Hot water stings the cut on my ribs, and I take another five slow counts before I can work up the courage to look down and assess the damage. With the blood already washed off, it looks like a tiny little tear in my skin.
Not wide, not deep.
So why does it hurt so fucking much?
There’s a bar of soap in here that one of the sorority sisters must have left behind. I lather up every inch of my skin, even my hair.
Especially between my legs, my vajayjay’s pH balance be damned.
I want him off me. Gone. Every trace.
But the more I scrub, the more I can feel him.
His crushing weight.
His hot skin.
That sound he made when I grabbed his dick.
Fuck!
I wish I could scream, but then I’d have everyone in the house running in here, seeing me like this.
Naked, damaged, broken.
That’s not going to happen.
What Kai did tonight will never happen again. It’s pathetic, and sad, and feels like a step backward, but from now on, I won’t go anywhere alone. Because that’s when he knows he can play with me as hard and rough as he wants.

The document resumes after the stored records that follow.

(* ===== verification/BootChain.v ===== *)
(** * BootChain: from opening a processor device to the friend's entry point

    The parts that bring a friend core up, put together: [setup] of the host has
    prepared the trampoline and the friend region; the open handler of
    /dev/friend_cpu<i> sends the STARTUP interrupt; and the core it reaches runs the
    trampoline. *)

From S2P Require Import Prelude Memory Paging Kernel CallInterface CpuHotplug CpuDevice FriendLoader CStruct ElfTypes ElfConsts ElfLoader Loader16 Friend16 Hakase.
Import Layout Friend16.

(** An interrupt command with delivery mode STARTUP, and its vector. *)
Definition is_startup (low : Z) : bool := Z.land low 0x700 =? APIC_DM_STARTUP.
Definition vector (low : Z) : Z := Z.land low 0xff.

Section BootChain.
Context `{Kernel}.

Lemma observed_call evs c r :
  (c, r) ∈ evs -> visible c r = Some c -> c ∈ observations visible evs.
Proof.
  intros Hin Hv. unfold observations. apply list_elem_of_omap. exists (c, r). split; [|done].
  apply list_elem_of_In, in_rev. rewrite rev_involutive. by apply list_elem_of_In.
Qed.

(** The STARTUP interrupts among what the open handler does go to the processor of
    the device, with the vector of the trampoline. *)
Lemma open_startup minor r warm downs ipis low id :
  start_outcome (minor + 1) r downs ipis -> (warm = [] \/ warm = warm_reset_vector) ->
  apic_icr_write low id ∈ warm ++ preempt_disable :: downs ++ ipis ++ [preempt_enable] ->
  is_startup low = true ->
  vector low = TRAMPOLINE_ADDR / 2 ^ 12 /\ exists h, id = answer h (cpu_present_to_apicid (minor + 1)).
Proof.
  intros (Hd & Ho) Hw Hin Hs.
  assert (apic_icr_write low id ∈ ipis) as Hi.
  { rewrite !elem_of_app, elem_of_cons, !elem_of_app, list_elem_of_singleton in Hin.
    destruct Hin as [Hin|[Hin|[Hin|[Hin|Hin]]]]; [|done| |done|done].
    - destruct Hw as [->| ->]; [by apply not_elem_of_nil in Hin|]. unfold warm_reset_vector in Hin.
      by rewrite !elem_of_cons, elem_of_nil in Hin; destruct Hin as [?|[?|[]]].
    - destruct Hd as [->| ->]; [by apply not_elem_of_nil in Hin|].
      by apply list_elem_of_singleton in Hin. }
  destruct Ho as [[_ ->]|(_ & _ & apicid & m & _ & -> & _ & _ & hh & ->)];
    [by apply not_elem_of_nil in Hi|].
  unfold start_ipis in Hi. rewrite !elem_of_cons in Hi.
  destruct Hi as [E|[E|Hi]]; [injection E as -> ->; done|injection E as -> ->; done|].
  apply elem_of_replicate in Hi as [E _]. injection E as -> ->. eauto.
Qed.

(** C5: the whole way up.  When the machine is ready for [setup] and the trampoline
    binary is the assembled friend_boot16.S, [setup] returns 0; opening the device of
    processor [minor + 1] then returns 0, and every STARTUP interrupt it sends goes to
    that processor and starts it at the trampoline, from where it reaches the entry
    point of the friend's ELF image in long mode, with the friend region mapped to
    itself. *)
Theorem started_core_runs_friend E lay h file im bin b xs minor k :
  ready E h file im bin b xs -> tables_after_entry lay -> assembled lay (image_of bin) ->
  0 <= minor < 2 ^ 31 - 1 -> icr_busy_bit ->
  exists h' k' evs,
    setup E h = Done (0, h') /\ cpudevice_open minor k = Done (0, k') /\ hist k' = evs ++ hist k /\
    forall low id r, (apic_icr_write low id, r) ∈ evs -> is_startup low = true ->
      (exists hh, id = answer hh (cpu_present_to_apicid (minor + 1))) /\
      forall c, started_at (vector low) c ->
        exists c', trampoline lay (phys_byte (hproc h')) (boot_read (hproc h')) c =
            Done (c', e_entry (im_ehdr im)) /\
          entered c' /\
          forall va, in_friend_region va ->
            walk (boot_read (hproc h')) (cr3 c') va = Some (mkTranslation va k2MB true true).
Proof.
  intros Hr Ht Ha Hm Hbusy.
  destruct (wp_done _ _ _ (setup_spec E h file im bin b xs Hr)) as (v & h' & Es & -> & Hu).
  destruct (wp_done _ _ _ (cpudevice_open_spec minor Hm Hbusy k))
    as (v' & k' & Eo & evs & Hk' & _ & -> & r0 & warm & downs & ipis & Hobs & Hw & Ho).
  exists h', k', evs. split_and!; [done|done|by rewrite Hk'|].
  intros low id r Hin Hs. apply (observed_call _ _ _) in Hin; [|done]. rewrite Hobs in Hin.
  destruct (open_startup _ _ _ _ _ _ _ Ho Hw Hin Hs) as [Hv Hid]. split; [exact Hid|].
  intros c Hc. rewrite Hv in Hc. destruct Hu as [Hen Htr Hwalk _ _ _ _].
  destruct (booted_trampoline lay (hproc h') bin (e_entry (im_ehdr im))) as (A1 & A2 & A3);
    [done|done|apply Hr|done|done|done|].
  destruct (trampoline_spec lay _ _ A2 A1 (e_entry (im_ehdr im)) c A3 Hc) as (c' & Et & Hent).
  exists c'. split_and!; [done|done|]. intros va Hva. rewrite (en_cr3 _ Hent), Hwalk.
  - unfold boot_translation. by rewrite decide_True by (by right).
  - unfold in_friend_region, DEPLOY_PHYS_ADDR_START, DEPLOY_PHYS_ADDR_END, k512GB in *. lia.
Qed.
End BootChain.

(** *** Witness: the host of [Hakase]'s example, and a kernel that grants everything. *)

#[local] Existing Instance good_kernel.

Lemma started_core_runs_friend_witness :
  exists h' k' evs,
    setup demo_env demo_h = Done (0, h') /\ cpudevice_open 0 loaded = Done (0, k') /\
    hist k' = evs ++ hist loaded /\
    forall low id r, (apic_icr_write low id, r) ∈ evs -> is_startup low = true ->
      (exists hh, id = answer hh (cpu_present_to_apicid (0 + 1))) /\
      forall c, started_at (vector low) c ->
        exists c', trampoline demo_layout (phys_byte (hproc h')) (boot_read (hproc h')) c =
            Done (c', e_entry (im_ehdr demo_image)) /\
          entered c' /\
          forall va, in_friend_region va ->
            walk (boot_read (hproc h')) (cr3 c') va = Some (mkTranslation va k2MB true true).
Proof.
  apply (started_core_runs_friend demo_env demo_layout demo_h demo_file demo_image
           demo_trampoline_image 0x7f0000000000 demo_exports 0 loaded).
  - exact demo_ready.
  - split_and!; by vm_compute.
  - exact demo_assembled.
  - lia.
  - intros hh. split; [discriminate|reflexivity].
Defined.
Inductive inv (s : state) : Prop :=
| InvFree : lock s = 0 -> word8 s = 0 -> word9 s = 0 -> hakase s = HPoll ->
    Forall (fun p => ~ critical p) (friends s) ->
    ran_on_host s = completed s -> ran_on_friend s = [] -> inv s
| InvHeld i p : lock s = 1 -> friends s !! i = Some p -> phase i s p ->
    (forall j q, j <> i -> friends s !! j = Some q -> ~ critical q) ->
    ran_on_friend s = [] -> inv s.

Lemma init_inv n : inv (init n).
Proof.
  apply InvFree; try done. cbn [init friends]. apply Forall_replicate. by intros [].
Qed.

Lemma phase_critical i s p : phase i s p -> critical p.
Proof. intros []; try done. by destruct H4 as [->|[->| ->]]. Qed.

(** The core that is in the critical section is the holder of the invariant. *)
Lemma inv_holder s j q :
  inv s -> friends s !! j = Some q -> critical q ->
  lock s = 1 /\ phase j s q /\ (forall k p, k <> j -> friends s !! k = Some p -> ~ critical p) /\
  ran_on_friend s = [].
Proof.
  intros [_ _ _ _ Hn _ _|i p Hl Hi Hp Ho Hf] Hj Hc.
  - rewrite Forall_lookup in Hn. by destruct (Hn _ _ Hj).
  - destruct (decide (j = i)) as [->|Hne]; [|by destruct (Ho _ _ Hne Hj)].
    rewrite Hi in Hj. injection Hj as <-. done.
Qed.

I’m no snitch. Never have been, never will be. That’s something that runs deep in Riversiders’ blood.
There’s a pair of towels near the sink, and one of them is just large enough to cover me from nipples to non-existent thigh gap. I don’t bother looking at myself in the mirror, because I know I look like shit.
you’re so fucking beaut?—
Melissa lays her phone on her stomach when I come back into our bedroom. “Where the hell were you?”
“Bathroom.”
“But I was just in there. A…few minutes ago.”
I turn my back on her so I can drag one of the duffel bags onto the bed to look for something to sleep in. One of Bastian’s hoodies would have been nice.
“We must have just missed each…” I trail off.
“What’s wrong?” Melissa’s bed squeaks, and I jolt like I just stuck my fingers in a wall socket.
Do I seriously have PTSD? And my trigger is Melissa’sbed spring?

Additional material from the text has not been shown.